The Astros assigned Pecko to Corpus Christi to open the 2025 season, although he missed time due to injury and completed a rehab assignment with the Complex League Astros. Over 11 games with Corpus Christi, Pecko posted a 4.40 ERA and 45 strikeouts. In early August, he was promoted to the Sugar Land Space Cowboys. Over eight games with Sugar Land to end the season, Pecko went 1–4 with a 3.09 ERA and 48 strikeouts over 35 innings. Pecko opened the 2026 season on the injured list with thoracic outlet syndrome and underwent surgery. He made three rehab appearances with Fayetteville and was then assigned to Sugar Land. At the time of his promotion to the major leagues, he had pitched in 17 games for Sugar Land and had a 4–6 record, a 4.94 ERA and 71 strikeouts across 74 2/3 innings.

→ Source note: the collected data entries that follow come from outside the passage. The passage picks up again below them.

Lemma strict_app s l1 l2 : strict s (l1 ++ l2) <-> strict s l1 /\ strict s l2 /\ forall a b, a ∈ l1 -> b ∈ l2 -> key s a < key s b.
Proof. unfold strict. rewrite StronglySorted_app. tauto. Qed.

Lemma strict_nodup s l : strict s l -> NoDup (keys s l).
Proof.
  induction 1 as [|x l Hs IH Hx]; cbn; constructor; [|done]. intros Hin. apply list_elem_of_fmap in Hin as (y & Hy & Hin).
  rewrite Forall_forall in Hx. specialize (Hx y Hin). lia.
Qed.

(** ** Dropping equal neighbours *)

Fixpoint dropped (s : shape) (p : row) (l : list row) : list row :=
  match l with
  | [] => []
  | x :: l' => if decide (key s p = key s x) then dropped s p l' else x :: dropped s x l'
  end.

Lemma dropped_key s p q l : key s p = key s q -> dropped s p l = dropped s q l.
Proof. intros H. induction l as [|x l IH]; [done|]. cbn. by rewrite H, IH. Qed.

Lemma dropped_spec s p l : StronglySorted (by_key s) (p :: l) ->
  strict s (p :: dropped s p l) /\ (forall k, k ∈ keys s (p :: dropped s p l) <-> k ∈ keys s (p :: l)) /\
  (forall x, x ∈ dropped s p l -> x ∈ l) /\ (length (dropped s p l) <= length l)%nat.
Proof.
  revert p. induction l as [|x l IH]; intros p Hs; [by split_and!; [repeat constructor| | |]|]. cbn [dropped].
  apply StronglySorted_inv in Hs as [Hs Hp]. case_decide as Hk.
  - destruct (IH p) as (H1 & H2 & H3 & H4).
    { apply StronglySorted_inv in Hs as [Hs Hx]. constructor; [done|]. by apply Forall_cons in Hp as [_ Hp]. }
    split_and!; [done| |intros y Hy; right; by apply H3|cbn; lia].
    intros k. rewrite H2. unfold keys. cbn. rewrite !elem_of_cons, Hk. tauto.
  - destruct (IH x Hs) as (H1 & H2 & H3 & H4). split_and!.
    + constructor; [done|]. apply Forall_cons in Hp as [Hpx Hp]. unfold by_key in Hpx. constructor; [lia|].
      apply Forall_forall. intros y Hy. apply StronglySorted_inv in H1 as [_ H1]. rewrite Forall_forall in H1. specialize (H1 y Hy). lia.
    + intros k. unfold keys in *. cbn in *. rewrite !elem_of_cons. specialize (H2 k). rewrite !elem_of_cons in H2. tauto.
    + intros y Hy. apply elem_of_cons in Hy as [->|Hy]; [left|right; by apply H3].
    + cbn. lia.
Qed.

(** The row a comparison reads. *)
Lemma row_at (r : rel) A x B : rows r = A ++ x :: B -> rows r !! length A = Some x.
Proof. intros ->. by apply list_lookup_middle. Qed.

Lemma set_rows_twice a b r : set_rows a (set_rows b r) = set_rows a r.
Proof. done. Qed.

(** Keeping the row [x] behind the [length K] rows kept. *)
Lemma keep_row (r : rel) A K G x B : rows r = A ++ K ++ G ++ x :: B ->
  exists G', col_rel_row_move_raw r (length A + length K) (length A + (length K + length G)) =
      Some (set_rows (A ++ (K ++ [x]) ++ G' ++ B) r) /\ length G' = length G /\ last ((K ++ [x]) ++ G') = Some x.
Proof.
  intros Hr. assert (Hx : rows r !! (length A + (length K + length G))%nat = Some x).
  { rewrite Hr. rewrite (lookup_app_r A) by lia. rewrite (lookup_app_r K) by lia. apply list_lookup_middle. lia. }
  assert (Hlt : (length A + length K < length (rows r))%nat) by (rewrite Hr, !length_app; cbn; lia).
  exists (drop 1 (G ++ [x])). rewrite (move_ok r _ _ x Hx Hlt). split.
  - f_equal. f_equal. rewrite Hr, insert_app_r_alt by lia. replace (length A + length K - length A)%nat with (length K) by lia.
    rewrite insert_app_r_alt, Nat.sub_diag by lia. destruct G as [|g G]; cbn; rewrite ?drop_0, <-!app_assoc; done.
  - rewrite length_drop, length_app. cbn. split; [lia|]. destruct G as [|g G]; cbn [app drop]; [rewrite app_nil_r|rewrite drop_0, app_assoc]; apply last_snoc.
Qed.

On August 19, 2026, the Astros promoted Pecko to the major leagues for the first time. He made his MLB debut that night as Houston's starting pitcher against the Los Angeles Angels and pitched 3 2/3 innings in which he allowed two runs on three hits and three walks in a 3–2 Astros victory. Pecko also recorded four strikeouts, the first of his MLB career being of Vaughn Grissom. Pecko recorded his first career MLB win on August 30 against the New York Mets after pitching five innings in which he gave up two earned runs, three hits, and two walks in a 6–3 Astros win.